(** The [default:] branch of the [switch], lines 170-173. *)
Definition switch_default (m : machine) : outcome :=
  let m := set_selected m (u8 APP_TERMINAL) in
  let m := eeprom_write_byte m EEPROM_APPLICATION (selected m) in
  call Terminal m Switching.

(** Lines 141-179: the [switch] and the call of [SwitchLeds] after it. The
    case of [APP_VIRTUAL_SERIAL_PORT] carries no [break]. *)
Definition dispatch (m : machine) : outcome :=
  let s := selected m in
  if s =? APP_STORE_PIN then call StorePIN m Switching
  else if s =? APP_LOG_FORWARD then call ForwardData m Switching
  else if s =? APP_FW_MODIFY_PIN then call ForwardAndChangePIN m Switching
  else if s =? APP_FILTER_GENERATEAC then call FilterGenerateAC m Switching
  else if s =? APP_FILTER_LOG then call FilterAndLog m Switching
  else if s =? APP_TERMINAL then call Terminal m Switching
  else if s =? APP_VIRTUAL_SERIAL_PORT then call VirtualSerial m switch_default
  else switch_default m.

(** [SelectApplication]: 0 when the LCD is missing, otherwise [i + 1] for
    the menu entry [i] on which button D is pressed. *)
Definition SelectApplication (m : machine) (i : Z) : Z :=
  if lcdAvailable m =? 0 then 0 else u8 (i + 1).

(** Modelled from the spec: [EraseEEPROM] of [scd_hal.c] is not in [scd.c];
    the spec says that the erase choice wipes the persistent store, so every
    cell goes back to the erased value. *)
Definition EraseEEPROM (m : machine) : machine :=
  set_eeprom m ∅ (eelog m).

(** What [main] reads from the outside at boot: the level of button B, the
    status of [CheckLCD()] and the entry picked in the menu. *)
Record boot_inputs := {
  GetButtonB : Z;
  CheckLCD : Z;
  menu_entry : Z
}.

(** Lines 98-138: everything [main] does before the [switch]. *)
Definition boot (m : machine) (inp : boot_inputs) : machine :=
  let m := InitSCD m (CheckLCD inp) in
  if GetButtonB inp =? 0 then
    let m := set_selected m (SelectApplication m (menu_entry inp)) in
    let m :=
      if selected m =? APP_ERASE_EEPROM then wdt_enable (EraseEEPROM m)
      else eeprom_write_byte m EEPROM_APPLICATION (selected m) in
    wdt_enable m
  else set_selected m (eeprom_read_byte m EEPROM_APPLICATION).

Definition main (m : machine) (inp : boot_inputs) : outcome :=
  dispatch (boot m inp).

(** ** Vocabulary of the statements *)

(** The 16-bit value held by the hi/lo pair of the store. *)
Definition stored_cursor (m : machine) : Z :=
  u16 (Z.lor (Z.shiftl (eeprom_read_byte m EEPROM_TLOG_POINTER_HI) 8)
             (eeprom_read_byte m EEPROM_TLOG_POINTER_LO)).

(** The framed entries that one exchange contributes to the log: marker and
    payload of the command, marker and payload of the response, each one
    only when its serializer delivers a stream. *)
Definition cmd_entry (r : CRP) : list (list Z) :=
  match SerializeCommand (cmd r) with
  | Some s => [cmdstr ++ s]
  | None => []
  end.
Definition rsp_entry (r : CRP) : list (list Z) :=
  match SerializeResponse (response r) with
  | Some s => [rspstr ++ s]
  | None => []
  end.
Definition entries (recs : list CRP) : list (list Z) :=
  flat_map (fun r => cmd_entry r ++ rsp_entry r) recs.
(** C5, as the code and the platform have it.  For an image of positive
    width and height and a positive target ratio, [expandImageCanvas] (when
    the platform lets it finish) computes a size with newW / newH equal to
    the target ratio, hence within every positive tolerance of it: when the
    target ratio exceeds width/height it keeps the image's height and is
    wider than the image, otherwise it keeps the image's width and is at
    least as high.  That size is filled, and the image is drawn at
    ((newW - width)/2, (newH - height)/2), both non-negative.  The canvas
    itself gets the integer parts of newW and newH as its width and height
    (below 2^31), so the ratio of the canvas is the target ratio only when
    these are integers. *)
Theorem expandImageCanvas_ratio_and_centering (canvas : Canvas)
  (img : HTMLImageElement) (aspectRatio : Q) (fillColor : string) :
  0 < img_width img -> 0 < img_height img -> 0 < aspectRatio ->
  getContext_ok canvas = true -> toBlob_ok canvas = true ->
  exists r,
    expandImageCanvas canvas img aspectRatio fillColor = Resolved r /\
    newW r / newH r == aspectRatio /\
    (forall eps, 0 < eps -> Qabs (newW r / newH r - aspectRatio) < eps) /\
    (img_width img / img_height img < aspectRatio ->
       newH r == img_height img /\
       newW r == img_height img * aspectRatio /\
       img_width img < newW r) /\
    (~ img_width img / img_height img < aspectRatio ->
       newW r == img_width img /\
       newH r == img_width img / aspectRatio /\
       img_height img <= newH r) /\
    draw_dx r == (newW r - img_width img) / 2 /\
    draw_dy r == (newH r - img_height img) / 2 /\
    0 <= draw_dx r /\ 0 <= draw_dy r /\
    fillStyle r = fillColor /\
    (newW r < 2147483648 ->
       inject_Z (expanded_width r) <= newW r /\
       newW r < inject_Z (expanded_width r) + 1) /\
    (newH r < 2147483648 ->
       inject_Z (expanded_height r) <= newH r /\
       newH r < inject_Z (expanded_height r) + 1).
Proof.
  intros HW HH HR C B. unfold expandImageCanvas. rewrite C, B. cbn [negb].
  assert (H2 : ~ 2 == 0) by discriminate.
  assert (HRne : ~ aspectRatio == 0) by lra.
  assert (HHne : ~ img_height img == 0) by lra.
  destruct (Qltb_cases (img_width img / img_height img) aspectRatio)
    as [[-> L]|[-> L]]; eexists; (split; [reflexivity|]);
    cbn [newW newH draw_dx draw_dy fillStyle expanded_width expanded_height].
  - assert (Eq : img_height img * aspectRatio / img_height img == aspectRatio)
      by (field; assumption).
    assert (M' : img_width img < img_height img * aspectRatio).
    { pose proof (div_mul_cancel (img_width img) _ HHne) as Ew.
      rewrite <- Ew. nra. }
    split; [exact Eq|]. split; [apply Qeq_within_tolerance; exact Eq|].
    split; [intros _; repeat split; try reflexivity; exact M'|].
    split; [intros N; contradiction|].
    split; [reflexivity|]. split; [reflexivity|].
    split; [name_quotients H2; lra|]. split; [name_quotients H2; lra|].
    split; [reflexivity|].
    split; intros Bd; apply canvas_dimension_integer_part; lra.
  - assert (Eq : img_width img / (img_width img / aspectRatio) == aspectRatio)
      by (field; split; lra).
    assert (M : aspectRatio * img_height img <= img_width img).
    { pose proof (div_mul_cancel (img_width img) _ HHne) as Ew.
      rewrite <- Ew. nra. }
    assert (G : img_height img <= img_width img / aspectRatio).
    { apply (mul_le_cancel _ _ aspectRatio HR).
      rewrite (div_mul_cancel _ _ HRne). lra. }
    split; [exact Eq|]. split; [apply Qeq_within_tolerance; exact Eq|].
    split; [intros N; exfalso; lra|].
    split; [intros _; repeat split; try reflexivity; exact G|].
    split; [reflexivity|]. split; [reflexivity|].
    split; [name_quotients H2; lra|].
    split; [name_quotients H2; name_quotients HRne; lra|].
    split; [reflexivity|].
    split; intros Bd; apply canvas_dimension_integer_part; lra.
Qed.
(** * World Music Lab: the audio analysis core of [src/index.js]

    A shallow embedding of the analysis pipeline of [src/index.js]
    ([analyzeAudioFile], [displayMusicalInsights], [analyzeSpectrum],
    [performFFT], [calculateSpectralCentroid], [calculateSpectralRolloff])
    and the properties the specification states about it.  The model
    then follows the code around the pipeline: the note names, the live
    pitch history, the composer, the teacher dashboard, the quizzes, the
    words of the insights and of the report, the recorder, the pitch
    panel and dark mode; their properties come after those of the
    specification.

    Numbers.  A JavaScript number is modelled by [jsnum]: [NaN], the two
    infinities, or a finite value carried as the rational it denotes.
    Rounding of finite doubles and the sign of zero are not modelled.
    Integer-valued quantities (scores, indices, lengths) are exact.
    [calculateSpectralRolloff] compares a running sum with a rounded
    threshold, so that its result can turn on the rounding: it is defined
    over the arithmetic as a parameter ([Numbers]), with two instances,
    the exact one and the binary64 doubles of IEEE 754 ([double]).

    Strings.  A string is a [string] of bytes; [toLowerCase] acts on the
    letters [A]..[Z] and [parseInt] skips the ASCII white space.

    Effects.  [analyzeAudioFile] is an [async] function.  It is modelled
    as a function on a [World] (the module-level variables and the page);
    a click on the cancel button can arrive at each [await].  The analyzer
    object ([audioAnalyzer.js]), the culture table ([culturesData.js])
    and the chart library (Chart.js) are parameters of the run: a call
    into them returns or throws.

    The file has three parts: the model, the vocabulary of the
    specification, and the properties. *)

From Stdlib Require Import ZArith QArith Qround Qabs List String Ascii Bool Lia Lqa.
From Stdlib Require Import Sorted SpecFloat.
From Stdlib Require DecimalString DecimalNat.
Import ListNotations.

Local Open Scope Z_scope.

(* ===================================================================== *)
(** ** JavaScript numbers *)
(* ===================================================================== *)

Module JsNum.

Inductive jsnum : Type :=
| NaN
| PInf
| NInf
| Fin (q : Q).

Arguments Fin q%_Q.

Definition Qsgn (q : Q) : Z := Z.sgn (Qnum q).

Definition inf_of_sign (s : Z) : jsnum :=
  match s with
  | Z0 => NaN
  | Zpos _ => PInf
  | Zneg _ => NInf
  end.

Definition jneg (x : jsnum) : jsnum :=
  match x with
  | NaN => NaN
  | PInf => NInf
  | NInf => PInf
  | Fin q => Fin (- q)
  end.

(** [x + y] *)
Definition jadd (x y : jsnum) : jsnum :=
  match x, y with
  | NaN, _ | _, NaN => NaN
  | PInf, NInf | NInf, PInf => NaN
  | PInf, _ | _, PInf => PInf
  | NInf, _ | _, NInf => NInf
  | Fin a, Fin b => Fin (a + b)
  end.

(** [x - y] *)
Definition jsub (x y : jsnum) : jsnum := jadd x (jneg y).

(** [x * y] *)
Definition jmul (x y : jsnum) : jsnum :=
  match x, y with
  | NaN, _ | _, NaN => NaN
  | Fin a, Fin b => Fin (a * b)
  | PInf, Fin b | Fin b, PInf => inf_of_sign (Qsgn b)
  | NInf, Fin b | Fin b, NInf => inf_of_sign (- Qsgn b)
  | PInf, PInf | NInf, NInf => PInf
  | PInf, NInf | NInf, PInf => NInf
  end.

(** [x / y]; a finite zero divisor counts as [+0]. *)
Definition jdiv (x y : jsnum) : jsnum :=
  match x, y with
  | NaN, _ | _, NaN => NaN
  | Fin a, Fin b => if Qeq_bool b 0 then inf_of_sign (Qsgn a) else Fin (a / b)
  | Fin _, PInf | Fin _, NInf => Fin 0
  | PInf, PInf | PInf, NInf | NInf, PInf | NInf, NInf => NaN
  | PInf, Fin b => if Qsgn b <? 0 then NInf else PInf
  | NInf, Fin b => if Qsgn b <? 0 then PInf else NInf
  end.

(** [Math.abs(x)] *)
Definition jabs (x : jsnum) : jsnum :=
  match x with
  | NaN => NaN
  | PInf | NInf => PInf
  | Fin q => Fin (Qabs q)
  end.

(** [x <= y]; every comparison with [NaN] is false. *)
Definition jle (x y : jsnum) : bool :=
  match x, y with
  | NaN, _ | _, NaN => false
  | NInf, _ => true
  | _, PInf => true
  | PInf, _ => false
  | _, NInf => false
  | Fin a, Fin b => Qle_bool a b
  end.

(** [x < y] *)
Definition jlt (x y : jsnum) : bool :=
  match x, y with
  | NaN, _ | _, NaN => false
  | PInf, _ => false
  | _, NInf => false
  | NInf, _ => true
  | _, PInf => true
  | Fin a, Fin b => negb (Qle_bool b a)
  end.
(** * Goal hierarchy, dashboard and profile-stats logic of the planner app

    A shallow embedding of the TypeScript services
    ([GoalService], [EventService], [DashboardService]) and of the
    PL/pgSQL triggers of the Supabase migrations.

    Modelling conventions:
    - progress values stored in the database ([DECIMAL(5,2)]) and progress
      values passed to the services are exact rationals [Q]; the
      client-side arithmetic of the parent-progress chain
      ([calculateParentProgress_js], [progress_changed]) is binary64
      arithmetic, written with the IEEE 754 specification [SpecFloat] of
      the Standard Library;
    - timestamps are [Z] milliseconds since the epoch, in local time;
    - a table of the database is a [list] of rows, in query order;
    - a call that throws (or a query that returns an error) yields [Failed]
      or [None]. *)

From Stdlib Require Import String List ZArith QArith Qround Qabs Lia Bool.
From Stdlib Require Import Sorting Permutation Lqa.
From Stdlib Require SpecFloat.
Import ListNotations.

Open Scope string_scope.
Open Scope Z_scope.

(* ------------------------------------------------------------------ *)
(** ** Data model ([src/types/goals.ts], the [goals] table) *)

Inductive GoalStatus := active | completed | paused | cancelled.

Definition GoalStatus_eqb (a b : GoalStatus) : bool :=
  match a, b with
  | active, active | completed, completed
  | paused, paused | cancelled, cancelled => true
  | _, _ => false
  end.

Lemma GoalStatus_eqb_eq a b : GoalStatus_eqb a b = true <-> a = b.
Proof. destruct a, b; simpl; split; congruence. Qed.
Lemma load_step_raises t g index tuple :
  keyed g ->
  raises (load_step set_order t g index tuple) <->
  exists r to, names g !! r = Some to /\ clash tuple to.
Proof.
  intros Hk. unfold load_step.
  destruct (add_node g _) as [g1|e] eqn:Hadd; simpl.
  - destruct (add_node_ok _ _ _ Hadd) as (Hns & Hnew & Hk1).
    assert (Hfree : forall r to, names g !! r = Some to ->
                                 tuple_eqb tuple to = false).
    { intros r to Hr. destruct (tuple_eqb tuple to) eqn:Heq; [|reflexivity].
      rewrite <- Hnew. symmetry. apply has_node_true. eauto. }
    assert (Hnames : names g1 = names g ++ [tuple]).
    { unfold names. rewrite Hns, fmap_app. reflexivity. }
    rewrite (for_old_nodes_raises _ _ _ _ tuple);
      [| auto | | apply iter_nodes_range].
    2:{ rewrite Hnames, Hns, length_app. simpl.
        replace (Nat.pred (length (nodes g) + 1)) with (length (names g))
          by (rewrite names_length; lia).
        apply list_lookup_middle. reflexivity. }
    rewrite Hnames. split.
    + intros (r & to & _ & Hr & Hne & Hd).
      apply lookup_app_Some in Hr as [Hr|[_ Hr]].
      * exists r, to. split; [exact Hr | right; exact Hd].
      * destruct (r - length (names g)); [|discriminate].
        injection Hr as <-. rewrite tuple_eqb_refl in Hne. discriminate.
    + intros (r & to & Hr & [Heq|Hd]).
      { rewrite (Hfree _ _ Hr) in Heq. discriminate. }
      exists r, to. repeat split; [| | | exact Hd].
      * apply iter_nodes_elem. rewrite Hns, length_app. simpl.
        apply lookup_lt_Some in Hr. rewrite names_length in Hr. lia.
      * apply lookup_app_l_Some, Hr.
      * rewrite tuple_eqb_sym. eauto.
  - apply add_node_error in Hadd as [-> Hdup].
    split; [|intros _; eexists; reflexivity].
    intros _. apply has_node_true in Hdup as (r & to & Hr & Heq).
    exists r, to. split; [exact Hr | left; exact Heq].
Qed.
----
■ Task requirements ■
Where a line of the material holds the word "target", copy that line.

■ Answer section ■
    width and height and a positive target ratio, [expandImageCanvas] (when
    the target ratio, hence within every positive tolerance of it: when the
    target ratio exceeds width/height it keeps the image's height and is
    (below 2^31), so the ratio of the canvas is the target ratio only when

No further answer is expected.